### [DATA TO USE]
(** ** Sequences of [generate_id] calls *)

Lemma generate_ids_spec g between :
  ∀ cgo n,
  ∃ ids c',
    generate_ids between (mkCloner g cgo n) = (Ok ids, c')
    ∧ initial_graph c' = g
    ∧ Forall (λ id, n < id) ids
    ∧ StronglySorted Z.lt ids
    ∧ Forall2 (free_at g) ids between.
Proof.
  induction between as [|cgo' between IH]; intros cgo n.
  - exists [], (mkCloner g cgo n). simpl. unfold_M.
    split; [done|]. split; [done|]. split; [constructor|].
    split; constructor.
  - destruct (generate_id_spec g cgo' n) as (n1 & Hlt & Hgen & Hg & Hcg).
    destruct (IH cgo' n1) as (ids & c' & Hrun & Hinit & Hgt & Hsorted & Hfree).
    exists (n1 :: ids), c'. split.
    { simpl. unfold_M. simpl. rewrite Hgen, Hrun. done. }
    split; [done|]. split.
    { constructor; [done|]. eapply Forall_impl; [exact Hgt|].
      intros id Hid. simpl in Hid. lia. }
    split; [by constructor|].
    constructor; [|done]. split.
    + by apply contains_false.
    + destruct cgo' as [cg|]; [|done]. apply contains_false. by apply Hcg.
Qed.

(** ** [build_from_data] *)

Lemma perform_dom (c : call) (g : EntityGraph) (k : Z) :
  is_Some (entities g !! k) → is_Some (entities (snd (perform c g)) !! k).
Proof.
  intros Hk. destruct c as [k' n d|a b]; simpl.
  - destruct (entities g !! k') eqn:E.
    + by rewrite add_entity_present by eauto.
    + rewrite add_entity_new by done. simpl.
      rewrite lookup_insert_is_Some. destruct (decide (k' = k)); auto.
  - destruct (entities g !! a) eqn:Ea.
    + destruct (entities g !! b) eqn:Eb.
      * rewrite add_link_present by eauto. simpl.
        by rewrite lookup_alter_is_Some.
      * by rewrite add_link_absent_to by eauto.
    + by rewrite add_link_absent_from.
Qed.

### [PROBLEM REQUIREMENTS]
Could you retype the entire listing exactly?

### [WRITTEN ANSWER]
(** ** Sequences of [generate_id] calls *)

Lemma generate_ids_spec g between :
  ∀ cgo n,
  ∃ ids c',
    generate_ids between (mkCloner g cgo n) = (Ok ids, c')
    ∧ initial_graph c' = g
    ∧ Forall (λ id, n < id) ids
    ∧ StronglySorted Z.lt ids
    ∧ Forall2 (free_at g) ids between.
Proof.
  induction between as [|cgo' between IH]; intros cgo n.
  - exists [], (mkCloner g cgo n). simpl. unfold_M.
    split; [done|]. split; [done|]. split; [constructor|].
    split; constructor.
  - destruct (generate_id_spec g cgo' n) as (n1 & Hlt & Hgen & Hg & Hcg).
    destruct (IH cgo' n1) as (ids & c' & Hrun & Hinit & Hgt & Hsorted & Hfree).
    exists (n1 :: ids), c'. split.
    { simpl. unfold_M. simpl. rewrite Hgen, Hrun. done. }
    split; [done|]. split.
    { constructor; [done|]. eapply Forall_impl; [exact Hgt|].
      intros id Hid. simpl in Hid. lia. }
    split; [by constructor|].
    constructor; [|done]. split.
    + by apply contains_false.
    + destruct cgo' as [cg|]; [|done]. apply contains_false. by apply Hcg.
Qed.

(** ** [build_from_data] *)

Lemma perform_dom (c : call) (g : EntityGraph) (k : Z) :
  is_Some (entities g !! k) → is_Some (entities (snd (perform c g)) !! k).
Proof.
  intros Hk. destruct c as [k' n d|a b]; simpl.
  - destruct (entities g !! k') eqn:E.
    + by rewrite add_entity_present by eauto.
    + rewrite add_entity_new by done. simpl.
      rewrite lookup_insert_is_Some. destruct (decide (k' = k)); auto.
  - destruct (entities g !! a) eqn:Ea.
    + destruct (entities g !! b) eqn:Eb.
      * rewrite add_link_present by eauto. simpl.
        by rewrite lookup_alter_is_Some.
      * by rewrite add_link_absent_to by eauto.
    + by rewrite add_link_absent_from.
Qed.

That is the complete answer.